Goal of the exercise —
Nothing outside the range is wanted. Repeat exactly the lines below from the one with "destruct (str_eq (Post.id" through the one with "(Remote.posts (remote stale)))".
==================================================
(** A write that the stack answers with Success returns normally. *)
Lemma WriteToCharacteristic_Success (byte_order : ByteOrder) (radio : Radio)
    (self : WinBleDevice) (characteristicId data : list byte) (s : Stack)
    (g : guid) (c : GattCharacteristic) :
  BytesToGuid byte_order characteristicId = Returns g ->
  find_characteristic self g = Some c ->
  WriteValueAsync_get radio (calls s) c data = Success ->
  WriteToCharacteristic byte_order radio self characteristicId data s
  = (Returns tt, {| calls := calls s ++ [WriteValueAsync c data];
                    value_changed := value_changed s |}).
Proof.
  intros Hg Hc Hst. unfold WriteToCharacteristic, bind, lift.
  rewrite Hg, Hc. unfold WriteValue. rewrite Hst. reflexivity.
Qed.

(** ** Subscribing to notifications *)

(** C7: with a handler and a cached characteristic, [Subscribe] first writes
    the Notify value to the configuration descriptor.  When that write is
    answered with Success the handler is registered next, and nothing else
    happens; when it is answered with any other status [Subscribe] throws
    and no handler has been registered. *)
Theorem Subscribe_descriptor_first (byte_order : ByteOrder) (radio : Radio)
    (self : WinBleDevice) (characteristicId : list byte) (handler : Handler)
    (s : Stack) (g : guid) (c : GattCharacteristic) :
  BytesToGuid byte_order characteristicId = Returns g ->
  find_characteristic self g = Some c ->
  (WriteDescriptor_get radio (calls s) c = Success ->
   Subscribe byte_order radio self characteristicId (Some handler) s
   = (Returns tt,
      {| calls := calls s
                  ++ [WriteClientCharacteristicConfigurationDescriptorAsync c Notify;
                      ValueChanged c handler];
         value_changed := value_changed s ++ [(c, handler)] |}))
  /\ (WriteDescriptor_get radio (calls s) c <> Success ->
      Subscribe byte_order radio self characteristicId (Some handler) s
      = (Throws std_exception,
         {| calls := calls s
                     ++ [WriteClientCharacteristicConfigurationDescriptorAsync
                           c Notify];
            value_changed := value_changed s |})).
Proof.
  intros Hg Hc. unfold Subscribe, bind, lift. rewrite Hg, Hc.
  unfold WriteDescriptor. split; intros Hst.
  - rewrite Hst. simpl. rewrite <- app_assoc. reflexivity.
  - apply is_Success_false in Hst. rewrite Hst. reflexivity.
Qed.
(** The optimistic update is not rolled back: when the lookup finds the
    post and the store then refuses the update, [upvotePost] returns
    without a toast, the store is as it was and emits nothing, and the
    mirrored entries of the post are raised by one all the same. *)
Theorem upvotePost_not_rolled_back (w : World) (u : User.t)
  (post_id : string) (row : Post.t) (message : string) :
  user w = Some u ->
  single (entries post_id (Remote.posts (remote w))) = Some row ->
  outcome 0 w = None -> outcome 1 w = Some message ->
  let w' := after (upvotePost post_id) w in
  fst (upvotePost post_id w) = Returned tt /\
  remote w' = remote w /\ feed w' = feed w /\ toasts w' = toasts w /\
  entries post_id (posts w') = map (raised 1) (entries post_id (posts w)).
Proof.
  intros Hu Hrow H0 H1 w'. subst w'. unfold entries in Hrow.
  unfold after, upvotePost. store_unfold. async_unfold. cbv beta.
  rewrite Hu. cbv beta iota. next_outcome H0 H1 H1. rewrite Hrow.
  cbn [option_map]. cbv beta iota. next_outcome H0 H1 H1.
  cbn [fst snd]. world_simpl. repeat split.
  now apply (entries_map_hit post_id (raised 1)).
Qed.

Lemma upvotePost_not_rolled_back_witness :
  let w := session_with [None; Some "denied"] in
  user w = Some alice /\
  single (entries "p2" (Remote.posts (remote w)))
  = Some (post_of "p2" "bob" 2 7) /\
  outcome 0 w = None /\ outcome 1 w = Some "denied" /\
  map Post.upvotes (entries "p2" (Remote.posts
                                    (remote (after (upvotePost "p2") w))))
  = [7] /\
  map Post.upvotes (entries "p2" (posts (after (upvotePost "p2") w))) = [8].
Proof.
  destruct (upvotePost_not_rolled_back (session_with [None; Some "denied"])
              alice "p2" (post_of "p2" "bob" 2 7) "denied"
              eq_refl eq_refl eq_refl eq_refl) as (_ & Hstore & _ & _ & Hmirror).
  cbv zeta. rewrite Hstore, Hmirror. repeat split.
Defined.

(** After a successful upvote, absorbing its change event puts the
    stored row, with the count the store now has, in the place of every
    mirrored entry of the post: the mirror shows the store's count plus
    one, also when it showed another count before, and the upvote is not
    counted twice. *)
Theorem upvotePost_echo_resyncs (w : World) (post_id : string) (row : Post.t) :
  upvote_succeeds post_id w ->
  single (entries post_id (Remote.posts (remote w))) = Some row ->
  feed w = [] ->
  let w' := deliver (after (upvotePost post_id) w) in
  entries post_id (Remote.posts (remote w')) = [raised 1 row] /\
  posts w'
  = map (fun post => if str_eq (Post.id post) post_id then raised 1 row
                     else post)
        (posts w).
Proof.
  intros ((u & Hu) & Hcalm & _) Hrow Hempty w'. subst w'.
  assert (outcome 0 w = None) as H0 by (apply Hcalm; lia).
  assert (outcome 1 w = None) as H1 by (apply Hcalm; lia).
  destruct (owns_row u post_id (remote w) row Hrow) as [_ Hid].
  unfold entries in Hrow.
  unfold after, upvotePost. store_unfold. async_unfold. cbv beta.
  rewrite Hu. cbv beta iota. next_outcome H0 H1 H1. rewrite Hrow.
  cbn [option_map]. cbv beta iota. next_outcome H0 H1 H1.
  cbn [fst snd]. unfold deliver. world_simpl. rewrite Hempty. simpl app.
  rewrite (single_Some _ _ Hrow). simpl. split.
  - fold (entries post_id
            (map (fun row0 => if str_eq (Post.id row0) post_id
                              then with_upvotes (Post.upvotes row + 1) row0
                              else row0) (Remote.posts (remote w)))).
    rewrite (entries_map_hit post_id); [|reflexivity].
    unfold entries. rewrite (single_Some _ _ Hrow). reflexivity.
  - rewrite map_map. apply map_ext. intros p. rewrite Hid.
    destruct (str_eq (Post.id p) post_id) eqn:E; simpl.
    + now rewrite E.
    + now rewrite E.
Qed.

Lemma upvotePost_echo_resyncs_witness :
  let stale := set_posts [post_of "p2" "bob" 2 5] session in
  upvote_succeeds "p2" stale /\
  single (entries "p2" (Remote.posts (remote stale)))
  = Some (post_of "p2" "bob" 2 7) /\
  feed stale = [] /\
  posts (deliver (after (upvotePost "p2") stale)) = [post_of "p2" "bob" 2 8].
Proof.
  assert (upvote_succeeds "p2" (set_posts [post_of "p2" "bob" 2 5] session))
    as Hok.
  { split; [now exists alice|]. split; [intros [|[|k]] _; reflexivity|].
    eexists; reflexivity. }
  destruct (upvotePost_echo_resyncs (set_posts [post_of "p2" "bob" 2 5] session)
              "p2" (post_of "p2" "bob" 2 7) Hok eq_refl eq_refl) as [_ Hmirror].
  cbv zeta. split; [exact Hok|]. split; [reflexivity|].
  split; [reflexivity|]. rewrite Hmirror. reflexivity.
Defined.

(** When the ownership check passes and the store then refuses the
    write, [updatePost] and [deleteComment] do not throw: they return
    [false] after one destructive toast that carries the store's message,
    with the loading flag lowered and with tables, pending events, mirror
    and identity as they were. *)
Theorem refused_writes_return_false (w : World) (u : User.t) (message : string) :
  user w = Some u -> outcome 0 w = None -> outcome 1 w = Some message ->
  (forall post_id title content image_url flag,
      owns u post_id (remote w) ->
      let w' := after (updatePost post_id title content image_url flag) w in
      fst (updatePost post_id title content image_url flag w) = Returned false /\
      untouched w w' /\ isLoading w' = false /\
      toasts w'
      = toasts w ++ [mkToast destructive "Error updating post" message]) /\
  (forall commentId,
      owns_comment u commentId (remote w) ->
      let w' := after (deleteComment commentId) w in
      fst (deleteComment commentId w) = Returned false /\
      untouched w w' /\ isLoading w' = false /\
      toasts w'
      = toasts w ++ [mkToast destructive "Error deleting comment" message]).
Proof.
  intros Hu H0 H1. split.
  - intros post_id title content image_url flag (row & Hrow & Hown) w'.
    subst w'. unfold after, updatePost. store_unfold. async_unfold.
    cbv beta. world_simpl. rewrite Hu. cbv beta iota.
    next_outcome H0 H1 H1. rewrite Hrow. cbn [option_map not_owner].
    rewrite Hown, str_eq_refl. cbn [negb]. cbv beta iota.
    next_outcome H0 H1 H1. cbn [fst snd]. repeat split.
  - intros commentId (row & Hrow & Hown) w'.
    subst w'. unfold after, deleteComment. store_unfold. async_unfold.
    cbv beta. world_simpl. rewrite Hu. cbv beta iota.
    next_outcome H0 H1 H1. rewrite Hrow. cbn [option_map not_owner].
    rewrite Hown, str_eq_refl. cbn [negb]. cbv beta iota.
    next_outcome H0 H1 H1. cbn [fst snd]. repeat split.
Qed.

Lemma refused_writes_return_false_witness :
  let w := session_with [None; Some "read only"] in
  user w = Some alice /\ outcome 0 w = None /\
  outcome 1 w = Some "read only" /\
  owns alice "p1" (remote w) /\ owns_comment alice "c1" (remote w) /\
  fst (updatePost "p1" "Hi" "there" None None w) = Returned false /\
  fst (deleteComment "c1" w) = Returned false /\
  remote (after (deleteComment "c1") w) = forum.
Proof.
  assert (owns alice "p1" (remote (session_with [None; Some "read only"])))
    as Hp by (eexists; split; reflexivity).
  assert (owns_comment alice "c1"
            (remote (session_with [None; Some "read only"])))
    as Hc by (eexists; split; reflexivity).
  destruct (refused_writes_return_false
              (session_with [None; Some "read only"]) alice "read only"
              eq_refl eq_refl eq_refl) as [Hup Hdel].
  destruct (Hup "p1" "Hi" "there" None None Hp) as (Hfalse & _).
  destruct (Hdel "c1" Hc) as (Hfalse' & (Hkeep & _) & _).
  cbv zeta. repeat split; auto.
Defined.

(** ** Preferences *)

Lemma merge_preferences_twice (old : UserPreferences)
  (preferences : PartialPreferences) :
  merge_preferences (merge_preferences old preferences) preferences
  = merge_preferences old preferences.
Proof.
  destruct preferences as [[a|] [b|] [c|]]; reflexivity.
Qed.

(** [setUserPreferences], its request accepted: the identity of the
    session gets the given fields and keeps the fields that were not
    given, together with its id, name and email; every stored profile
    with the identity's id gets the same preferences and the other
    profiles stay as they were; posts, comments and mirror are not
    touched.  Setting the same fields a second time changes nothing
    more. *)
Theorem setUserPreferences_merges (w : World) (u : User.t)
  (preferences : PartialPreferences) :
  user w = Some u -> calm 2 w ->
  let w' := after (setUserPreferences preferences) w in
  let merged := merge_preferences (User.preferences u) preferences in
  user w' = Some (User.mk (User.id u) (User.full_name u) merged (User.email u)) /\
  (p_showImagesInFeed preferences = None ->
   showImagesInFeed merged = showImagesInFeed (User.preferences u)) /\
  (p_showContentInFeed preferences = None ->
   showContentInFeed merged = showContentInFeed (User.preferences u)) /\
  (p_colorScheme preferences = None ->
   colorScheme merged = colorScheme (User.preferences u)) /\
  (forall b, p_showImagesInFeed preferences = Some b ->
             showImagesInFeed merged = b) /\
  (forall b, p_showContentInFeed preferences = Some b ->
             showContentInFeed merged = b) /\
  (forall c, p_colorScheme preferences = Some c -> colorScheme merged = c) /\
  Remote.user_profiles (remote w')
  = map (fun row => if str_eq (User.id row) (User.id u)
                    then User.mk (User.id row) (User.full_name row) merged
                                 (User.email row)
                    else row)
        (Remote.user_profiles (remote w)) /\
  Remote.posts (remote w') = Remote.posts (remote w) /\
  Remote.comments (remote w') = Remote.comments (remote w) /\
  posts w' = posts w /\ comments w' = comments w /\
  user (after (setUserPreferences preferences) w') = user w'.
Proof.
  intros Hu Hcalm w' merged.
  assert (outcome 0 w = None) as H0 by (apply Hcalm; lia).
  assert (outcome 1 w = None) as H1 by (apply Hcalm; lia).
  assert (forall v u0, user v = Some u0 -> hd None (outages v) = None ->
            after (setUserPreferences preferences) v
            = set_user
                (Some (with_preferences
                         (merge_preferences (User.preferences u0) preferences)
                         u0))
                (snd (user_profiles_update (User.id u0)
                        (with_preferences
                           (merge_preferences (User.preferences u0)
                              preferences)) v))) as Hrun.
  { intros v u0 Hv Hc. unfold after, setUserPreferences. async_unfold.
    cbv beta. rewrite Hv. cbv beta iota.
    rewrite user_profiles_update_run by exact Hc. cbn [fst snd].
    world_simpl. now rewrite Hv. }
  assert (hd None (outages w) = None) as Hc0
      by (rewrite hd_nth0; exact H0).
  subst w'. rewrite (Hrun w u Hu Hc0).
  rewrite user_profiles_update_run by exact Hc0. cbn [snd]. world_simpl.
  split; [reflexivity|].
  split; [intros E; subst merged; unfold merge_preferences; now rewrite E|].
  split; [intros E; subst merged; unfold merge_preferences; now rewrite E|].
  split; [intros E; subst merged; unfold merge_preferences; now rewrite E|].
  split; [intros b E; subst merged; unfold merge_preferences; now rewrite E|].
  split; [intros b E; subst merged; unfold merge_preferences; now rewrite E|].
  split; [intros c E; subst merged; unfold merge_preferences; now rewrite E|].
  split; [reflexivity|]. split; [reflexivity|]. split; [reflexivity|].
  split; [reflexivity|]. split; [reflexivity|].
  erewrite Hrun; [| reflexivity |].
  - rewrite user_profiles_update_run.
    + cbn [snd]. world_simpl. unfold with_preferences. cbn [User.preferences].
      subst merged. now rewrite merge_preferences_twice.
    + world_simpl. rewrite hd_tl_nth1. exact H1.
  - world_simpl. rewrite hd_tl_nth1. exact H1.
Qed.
==================================================
Reply to the task —
    destruct (str_eq (Post.id p) post_id) eqn:E; simpl.
    + now rewrite E.
    + now rewrite E.
Qed.

Lemma upvotePost_echo_resyncs_witness :
  let stale := set_posts [post_of "p2" "bob" 2 5] session in
  upvote_succeeds "p2" stale /\
  single (entries "p2" (Remote.posts (remote stale)))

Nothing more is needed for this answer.